¿Cómo se siente uno preparando el partido casi más importante de la temporada? No hablo de la final de mañana de la Champions League. Como entrenador que trato de ser, tengo objetivos más modestos: acabar sextos en nuestro primer año de alevines. Aún quedará otro partido, igual o más complicado en casa, pero mañana es el partido más importante. El otro ya vendrá.
Hace un año, curiosamente, ya habíamos ganado la liga matemáticamente en benjamines.

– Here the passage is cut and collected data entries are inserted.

Lemma inv_propose s n rs c newv :
  inv s -> n ∈ used s -> (forall v Q, (n, v, Q) ∉ proposals s) -> newv <> [] ->
  (forall x ret r, (x, ret, r) ∈ rs -> ret = OK -> (n, x, r) ∈ replies s) ->
  collect rs (collect0 []) = Some c -> majority nodes (c_accepts c) = true ->
  inv (System (accs s) (used s) (replies s)
         ((n, if decide (c_v c = []) then newv else c_v c, c_accepts c) :: proposals s)
         (acks s) (newv :: offered s)).
Proof.
  intros Hinv Hn Hnew Hnewv Hrs Hc Hmaj.
  destruct (collect_safe s n rs c newv Hinv Hrs Hc) as [Hpromised Hsafe].
  set (v := if decide (c_v c = []) then newv else c_v c) in *.
  set (s' := System _ _ _ _ _ _).
  assert (Hmono : forall n' v', chosen nodes s n' v' -> chosen nodes s' n' v').
  { intros n' v'. apply chosen_mono; [|done]. intros p Hp. by right. }
  destruct Hinv. constructor; cbn [accs used replies proposals acks offered s'].
  - intros x a Ha Hi. destruct (i_open0 x a Ha Hi) as (? & Hna & ? & ? & ? & ?).
    split_and!; try done. destruct Hna as [?|(? & ? & Q & ?)]; [by left|right].
    split_and!; [done|done|]. exists Q. by right.
  - intros x a Ha Hi. destruct (i_closed0 x a Ha Hi) as (n' & v' & ? & ?). eauto.
  - intros n' x r Hr Ha. destruct (i_promise0 n' x r Hr Ha) as (? & ? & ? & Hna).
    split_and!; try done. destruct Hna as [?|(? & ? & Q & ?)]; [by left|right].
    split_and!; [done|done|]. exists Q. by right.
  - intros n' x r Hr Ho. destruct (i_old0 n' x r Hr Ho) as (n'' & ?). eauto.
  - done.
  - intros n' v' Q [[= -> -> ->]|Hin]%elem_of_cons.
    + split_and!; try done.
      * unfold v. by destruct (decide (c_v c = [])).
      * unfold v. destruct (decide (c_v c = [])) as [|Hne]; [by left|]. right.
        destruct (collect_spec _ _ _ Hc) as (_ & _ & [[_ Ev]|(y & r & Hin & Ha & _ & Ev)]).
        { by rewrite Ev in Hne. }
        destruct (i_promise0 n y r (Hrs y OK r Hin eq_refl) Ha)
          as (_ & _ & _ & [[_ Hv]|(_ & _ & Q' & HQ')]); [congruence|].
        rewrite Ev. by destruct (i_prop0 _ _ _ HQ') as (_ & _ & ? & _).
      * destruct Hsafe as [?|(_ & k & Q' & ? & ? & ?)]; [by left|right].
        exists k, Q'. split_and!; [by right|done|done].
    + destruct (i_prop0 n' v' Q Hin) as (? & ? & ? & ? & ? & Hs).
      split_and!; try done; [by right|].
      destruct Hs as [?|(k & Q' & ? & ? & ?)]; [by left|right].
      exists k, Q'. split_and!; [by right|done|done].
  - intros n' v1 v2 Q1 Q2 [H1|H1]%elem_of_cons [H2|H2]%elem_of_cons; simplify_eq.
    + done.
    + by apply Hnew in H2.
    + by apply Hnew in H1.
    + by apply (i_fun0 n' v1 v2 Q1 Q2).
  - intros n' x Hk. destruct (i_ack0 n' x Hk) as (v' & Q & ? & ?).
    exists v', Q. split; [by right|done].
Qed.

(** Closing an acceptor on a chosen value. *)
Lemma inv_close s x a' n v :
  inv s -> instance_h a' = inst -> values a' !! inst = Some v -> chosen nodes s n v ->
  inv (System (<[x := a']> (accs s)) (used s) (replies s) (proposals s) (acks s) (offered s)).
Proof.
  intros [] Hi Hv Hch. constructor; cbn [accs used replies proposals acks offered]; try done.
  - intros y b Hb Hne. destruct (decide (x = y)) as [->|Hxy].
    + rewrite lookup_insert_eq in Hb. injection Hb as <-. done.
    + rewrite lookup_insert_ne in Hb by done. by apply i_open0.
  - intros y b Hb He. destruct (decide (x = y)) as [->|Hxy].
    + rewrite lookup_insert_eq in Hb. injection Hb as <-. by exists n, v.
    + rewrite lookup_insert_ne in Hb by done. by apply i_closed0 with y.
Qed.

Lemma inv_same s x a :
  inv s -> accs s !! x = Some a ->
  inv (System (<[x := a]> (accs s)) (used s) (replies s) (proposals s) (acks s) (offered s)).
Proof. intros Hinv Ha. rewrite insert_id by done. by destruct s. Qed.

Acabamos con 87 puntos de 90 posibles en lo que fue una temporada mágica y majestuosa que ya nadie me podrá robar a mí ni a los grandes jugadores con los que contaba, el grueso de los cuales sigue siendo parte esencial este año.
Sabes que vas a un campo realmente complicado ante uno de los equipos menos goleado de la categoría. Además, te presentas con 11 jugadores justos debido a bajas en la plantilla...para jugar nada más y nada menos que a las 14h, con todo el calor que se espera por entonces.
Me gustan los retos y para crecer futbolísticamente se debe incrementar el nivel ante las dificultades, sean cuáles sean los obstáculos. Esta filosofía sería perfectamente aplicable a cualquier faceta de la vida. Crecerse y madurar ante los momentos más complicados. Mañana es un desafío bonito en el que tenemos mucho por ganar y algo, no engañaré, que perder. Mejor quedar sextos que dos o tres puestos más abajo.
Sé que voy a tener que hacer algunos cambios en la táctica respecto a lo habitual, lo que llamaríamos "inventos de los entrenadores" en circunstancias así, con lo que voy a ser valiente y me la voy a jugar desde el inicio con un 1-3-4-3. Alguna ausencia en defensa condiciona el esquema pero no es una excusa sino una oportunidad para demostranos a nosotros mismos que somos capaces de sacar adelante un partido dada la coyuntura.
Con respeto, pero sin miedos, fiel a los principios y con mucha confianza en mis pequeños grandes hombres. Las piedras para izar un gran monumento mañana al mediodía están empezándose a levantar. De muchos factores dependerá que al final del partido el edificio esté bien plantado sobre el césped, pero seguro que ilusión, ganas y espíritu de sacrificio no nos faltará. Con el esfuerzo siempre acaba existiendo recompensa. Si nos dejamos la piel, no habrá sido en vano.
En el calor de la noche, preparando un partido vital, el penúltimo oficial con el núcleo fundamental de jugadores, críos, con los que llevo trabajando tres años.